#### [EXERCISE DIRECTIONS]
Output exactly the lines below, starting with the line that has "apply (slice_splice_in run1" and going on through the line that has "- assert (R", both included, and no other lines.

[SOURCE MATERIAL Boundary: Start]

Lemma write_multibulk_bytes args : write_multibulk args = command_bytes args.
Proof.
  unfold write_multibulk, command_bytes, array_header, bulk_bytes, int_text. blen_pos. destruct (Z.ltb_spec (blen args) 0); [lia|]. by rewrite <- !app_assoc.
Qed.

Lemma count_digits_ok room : forall x acc, 0 < x < 10 ^ Z.of_nat room -> count_digits room x acc = Ret (dec_acc room x acc).
Proof.
  induction room as [|room IH]; intros x acc Hx; [cbn in Hx; lia|]. cbn [count_digits dec_acc]. destruct (Z.eqb_spec x 0); [lia|].
  destruct (Z.eqb_spec (x / 10) 0) as [E|E]; [by rewrite E, dec_acc_0|]. apply IH. rewrite Nat2Z.inj_succ, Z.pow_succ_r in Hx by lia.
  pose proof (Z.div_pos x 10 ltac:(lia) ltac:(lia)). split; [lia|]. apply Z.div_lt_upper_bound; lia.
Qed.

Lemma count_digits_dec x : 0 <= x < 10 ^ 20 -> count_digits 20 x [] = Ret (dec x).
Proof.
  intros Hx. unfold dec. destruct (Z.eqb_spec x 0) as [->|]; [reflexivity|]. apply count_digits_ok. cbn. lia.
Qed.

Lemma dec_blen x : 0 <= x < 10 ^ 20 -> 0 < blen (dec x) <= 20.
Proof.
  intros Hx. pose proof (dec_nonempty x ltac:(lia)) as Ne. split; [destruct (dec x); [done|]; rewrite blen_cons; blen_pos; lia|].
  unfold dec. destruct (x =? 0); [by vm_compute|]. pose proof (dec_acc_len 20 x []) as L. unfold blen. cbn [length] in L. lia.
Qed.

(** The framing run holds [pre] and then a count. *)
Lemma put_count_ok run pre tag x : slice run 0 (blen pre) = pre -> blen run = RUN -> blen pre <= 25 -> 0 <= x < 10 ^ 20 ->
  exists run', put_count run (blen pre) tag x = Ret (run', blen (pre ++ tag :: dec x ++ CRLF)) /\ blen run' = RUN /\
    slice run' 0 (blen (pre ++ tag :: dec x ++ CRLF)) = pre ++ tag :: dec x ++ CRLF.
Proof.
  intros Hp Hr Hl Hx. pose proof (dec_blen x Hx) as D. pose proof (blen_nonneg pre) as P0. unfold RUN in *.
  assert (Lc : blen CRLF = 2) by done. unfold put_count. rewrite count_digits_dec by done. cbn [mbind exec_bind]. unfold set_byte.
  rewrite copy_from_slice_ok by (change (blen [tag]) with 1; lia). cbn [mbind exec_bind]. set (r1 := splice run _ _).
  assert (L1 : blen r1 = 48) by (unfold r1; rewrite splice_blen by (change (blen [tag]) with 1; lia); lia).
  rewrite copy_from_slice_ok by lia. cbn [mbind exec_bind]. set (r2 := splice r1 _ _).
  assert (L2 : blen r2 = 48) by (unfold r2; rewrite splice_blen; lia).
  rewrite copy_from_slice_ok by lia. cbn [mbind exec_bind]. set (r3 := splice r2 _ _).
  assert (L3 : blen r3 = 48) by (unfold r3; rewrite splice_blen; lia).
  assert (Ll : blen (pre ++ tag :: dec x ++ CRLF) = blen pre + 1 + blen (dec x) + 2) by (rewrite blen_app, blen_cons, blen_app; lia).
  exists r3. split; [f_equal; f_equal; lia|]. split; [done|]. rewrite Ll.
  set (e := blen pre + 1 + blen (dec x) + 2). rewrite <- (slice_join r3 0 (blen pre) e), <- (slice_join r3 (blen pre) (blen pre + 1) e), <- (slice_join r3 (blen pre + 1) (blen pre + 1 + blen (dec x)) e) by lia.
  f_equal; [|change (tag :: dec x ++ CRLF) with ([tag] ++ dec x ++ CRLF); f_equal; [|f_equal]].
  - unfold r3. rewrite slice_splice_out by lia. unfold r2. rewrite slice_splice_out by lia. unfold r1. rewrite slice_splice_out by (change (blen [tag]) with 1; lia). exact Hp.
  - unfold r3. rewrite slice_splice_out by lia. unfold r2. rewrite slice_splice_out by lia. unfold r1. apply (slice_splice_in run (blen pre) [tag]); [lia|change (blen [tag]) with 1; lia].
  - unfold r3. rewrite slice_splice_out by lia. unfold r2. apply slice_splice_in; lia.
  - unfold r3. pose proof (slice_splice_in r2 (blen pre + 1 + blen (dec x)) CRLF ltac:(lia) ltac:(lia)) as E. rewrite Lc in E. exact E.
Qed.

Definition countable (args : list (list byte)) : Prop := blen args < 10 ^ 20 /\ Forall (fun a => blen a < 10 ^ 20) args.

(** An argument after the first follows the line end of the one before. *)
Definition tail_bytes (args : list (list byte)) : list byte := concat (bulk_bytes <$> args).

(** The run starts with [pre] when the next argument comes: the array header, or
    the end of the argument before. *)
Lemma pieces_loop_ok args : forall run pre, slice run 0 (blen pre) = pre -> blen run = RUN -> 2 <= blen pre <= 25 -> Forall (fun a => blen a < 10 ^ 20) args ->
  exists ps, pieces_loop args run (blen pre) = Ret ps /\ concat ps = pre ++ tail_bytes args.
Proof.
  induction args as [|a args IH]; intros run pre Hp Hr Hl Ha; cbn [pieces_loop].
  - rewrite index_range_ok by (unfold RUN in *; lia). cbn [mbind exec_bind]. eexists. split; [done|]. cbn. by rewrite Hp.
  - apply list.Forall_cons in Ha as [Ha Has]. destruct (put_count_ok run pre "$"%byte (blen a) Hp Hr ltac:(lia) ltac:(blen_pos; lia)) as (run1 & -> & L1 & S1). cbn [mbind exec_bind].
    set (hd := pre ++ "$"%byte :: dec (blen a) ++ CRLF) in *. pose proof (dec_blen (blen a) ltac:(blen_pos; lia)) as D.
    assert (Lh : blen hd <= RUN) by (unfold hd, RUN; rewrite blen_app, blen_cons, blen_app; change (blen CRLF) with 2; lia).
    rewrite index_range_ok by (pose proof (blen_nonneg hd); unfold RUN in *; lia). cbn [mbind exec_bind]. rewrite copy_from_slice_ok by (change (blen CRLF) with 2; unfold RUN in *; lia). cbn [mbind exec_bind].
    destruct (IH (splice run1 0 CRLF) CRLF) as (ps & E & Ec); [|rewrite splice_blen by (change (blen CRLF) with 2; unfold RUN in *; lia); exact L1|change (blen CRLF) with 2; lia|done|].
    { apply (slice_splice_in run1 0 CRLF); [lia|change (blen CRLF) with 2; unfold RUN in *; lia]. }
    change (blen CRLF) with 2 in E. rewrite E. cbn [mbind exec_bind]. eexists. split; [done|]. cbn [concat]. rewrite S1, Ec. unfold hd, tail_bytes, bulk_bytes. cbn [fmap list_fmap concat].
    rewrite <- !app_assoc. cbn. by rewrite <- !app_assoc.
Qed.

Lemma for_each_piece_ok args : countable args -> exists ps, for_each_piece args = Ret ps /\ concat ps = command_bytes args.
Proof.
  intros [Hn Ha]. unfold for_each_piece. set (run := replicate _ _). assert (Lr : blen run = RUN) by (unfold run, blen; rewrite length_replicate; done).
  destruct (put_count_ok run [] "*"%byte (blen args) eq_refl Lr ltac:(done) ltac:(blen_pos; lia)) as (run1 & E & L1 & S1). change (blen []) with 0 in E. rewrite E. cbn [mbind exec_bind].
  pose proof (dec_blen (blen args) ltac:(blen_pos; lia)) as D. cbn [app] in *.
  destruct (pieces_loop_ok args run1 ("*"%byte :: dec (blen args) ++ CRLF) S1 L1) as (ps & Ep & Ec); [rewrite blen_cons, blen_app; change (blen CRLF) with 2; lia|done|].
  rewrite Ep. eexists. split; [done|]. rewrite Ec, <- write_multibulk_bytes. unfold write_multibulk, tail_bytes, bulk_bytes. cbn. by rewrite <- !app_assoc.
Qed.

(** The header's sum continues over the pieces. *)
Lemma pieces_sum ps : forall len crc, 0 <= crc < 2 ^ 32 ->
  fold_left (fun '(len, crc) p => (len + blen p, crc32c_append cpu crc p)) ps (len, crc) = (len + blen (concat ps), crc32c_append cpu crc (concat ps)).
Proof.
  induction ps as [|p ps IH]; intros len crc Hc; cbn [fold_left concat].
  - change (blen []) with 0. f_equal; [lia|]. rewrite append_spec by done. cbn. unfold not32. lia.
  - assert (R : 0 <= crc32c_append cpu crc p < 2 ^ 32) by (rewrite append_spec by done; by apply not32_u32, spec_u32, not32_u32).
    rewrite IH by done. rewrite blen_app. f_equal; [lia|]. rewrite !append_spec by done. unfold crc32c_spec. rewrite fold_left_app. f_equal. f_equal. unfold not32, crc32c_spec. lia.
Qed.

(** What the writer puts in the file is the enveloped frame. *)
Lemma write_frame_ok args : countable args ->
  write_frame None args = Ret (command_bytes args) /\ exists h, record_header cpu args = Ret h /\ write_frame (Some h) args = Ret (write_record_multibulk cpu args).
Proof.
  intros Hc. destruct (for_each_piece_ok args Hc) as (ps & Ep & Ec). unfold write_frame, record_header. rewrite Ep. cbn [mbind exec_bind default]. split; [by rewrite Ec|].
  rewrite pieces_sum by lia. eexists. split; [done|]. rewrite Ec. unfold write_record_multibulk, write_record. rewrite write_multibulk_bytes, Z.add_0_l. cbn [id]. by rewrite <- app_assoc.
Qed.

End Pieces.

(** ** Reading back *)

Section Reading.
Context (cpu : Cpu) `{Scan : CrlfScanner}.

Lemma sum_u32 p : 0 <= persist_crc32c cpu p < 2 ^ 32.
Proof. unfold persist_crc32c. rewrite append_spec by lia. apply not32_u32, spec_u32, not32_u32. lia. Qed.

Lemma write_record_blen p : blen (write_record cpu p) = RECORD_HEADER + blen p.
Proof. unfold write_record, RECORD_HEADER. rewrite !blen_app, !to_le_bytes_blen. lia. Qed.

(** The fields of a header followed by a body. *)
Lemma header_fields len crc (body : list byte) : 0 <= len < 2 ^ 32 -> 0 <= crc < 2 ^ 32 -> let rest := to_le_bytes 4 len ++ to_le_bytes 4 crc ++ body in
  from_le_bytes (slice rest 0 4) = len /\ from_le_bytes (slice rest 4 8) = crc /\ blen rest = 8 + blen body /\ from rest 8 = body.
Proof.
  intros Hl Hc rest. assert (L : blen rest = 8 + blen body) by (unfold rest; rewrite !blen_app, !to_le_bytes_blen; lia).
  assert (F : from rest 4 = to_le_bytes 4 crc ++ body) by apply le32_rest. split; [by apply le32_head|]. split; [|split; [done|]].
  - replace (slice rest 4 8) with (slice (from rest 4) 0 4) by (rewrite !slice_from, from_0; f_equal). rewrite F. by apply le32_head.
  - replace (from rest 8) with (from (from rest 4) 4) by (rewrite from_from by lia; done). rewrite F. apply le32_rest.
Qed.

(** What a whole header at [pos] leads to. *)
Lemma next_record_header pre len crc body : 0 <= len < 2 ^ 32 -> 0 <= crc < 2 ^ 32 ->
  next_record cpu (pre ++ to_le_bytes 4 len ++ to_le_bytes 4 crc ++ body) (blen pre) =
  Ret (if (len =? 0) || (MAX_RECORD <? len) then Corrupt
       else if blen body <? len then Truncated
       else if negb (persist_crc32c cpu (take (Z.to_nat len) body) =? crc) then Corrupt
       else ROk (take (Z.to_nat len) body) (RECORD_HEADER + len)).
Proof.
  intros Hl Hc. unfold next_record. rewrite from_app_len, (blen_app pre). pose proof (blen_nonneg pre). destruct (header_fields len crc body Hl Hc) as (E1 & E2 & E3 & E4).
  set (rest := to_le_bytes 4 len ++ _) in *. pose proof (blen_nonneg body). unfold RECORD_HEADER.
  destruct (Z.leb_spec 0 (blen pre)), (Z.leb_spec (blen pre) (blen pre + blen rest)); try lia. cbn [andb negb]. destruct (Z.eqb_spec (blen rest) 0), (Z.ltb_spec (blen rest) 8); try lia. rewrite E1, E2.
  destruct (_ || _); [done|]. destruct (Z.ltb_spec (blen rest) (8 + len)), (Z.ltb_spec (blen body) len); try lia; [done|].
  assert (Sl : slice rest 8 (8 + len) = take (Z.to_nat len) body) by (rewrite slice_from, E4; f_equal; lia). rewrite Sl. by destruct (negb _).
Qed.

[SOURCE MATERIAL Boundary: End]

#### [RESPONSE AREA]
    { apply (slice_splice_in run1 0 CRLF); [lia|change (blen CRLF) with 2; unfold RUN in *; lia]. }
    change (blen CRLF) with 2 in E. rewrite E. cbn [mbind exec_bind]. eexists. split; [done|]. cbn [concat]. rewrite S1, Ec. unfold hd, tail_bytes, bulk_bytes. cbn [fmap list_fmap concat].
    rewrite <- !app_assoc. cbn. by rewrite <- !app_assoc.
Qed.

Lemma for_each_piece_ok args : countable args -> exists ps, for_each_piece args = Ret ps /\ concat ps = command_bytes args.
Proof.
  intros [Hn Ha]. unfold for_each_piece. set (run := replicate _ _). assert (Lr : blen run = RUN) by (unfold run, blen; rewrite length_replicate; done).
  destruct (put_count_ok run [] "*"%byte (blen args) eq_refl Lr ltac:(done) ltac:(blen_pos; lia)) as (run1 & E & L1 & S1). change (blen []) with 0 in E. rewrite E. cbn [mbind exec_bind].
  pose proof (dec_blen (blen args) ltac:(blen_pos; lia)) as D. cbn [app] in *.
  destruct (pieces_loop_ok args run1 ("*"%byte :: dec (blen args) ++ CRLF) S1 L1) as (ps & Ep & Ec); [rewrite blen_cons, blen_app; change (blen CRLF) with 2; lia|done|].
  rewrite Ep. eexists. split; [done|]. rewrite Ec, <- write_multibulk_bytes. unfold write_multibulk, tail_bytes, bulk_bytes. cbn. by rewrite <- !app_assoc.
Qed.

(** The header's sum continues over the pieces. *)
Lemma pieces_sum ps : forall len crc, 0 <= crc < 2 ^ 32 ->
  fold_left (fun '(len, crc) p => (len + blen p, crc32c_append cpu crc p)) ps (len, crc) = (len + blen (concat ps), crc32c_append cpu crc (concat ps)).
Proof.
  induction ps as [|p ps IH]; intros len crc Hc; cbn [fold_left concat].
  - change (blen []) with 0. f_equal; [lia|]. rewrite append_spec by done. cbn. unfold not32. lia.
  - assert (R : 0 <= crc32c_append cpu crc p < 2 ^ 32) by (rewrite append_spec by done; by apply not32_u32, spec_u32, not32_u32).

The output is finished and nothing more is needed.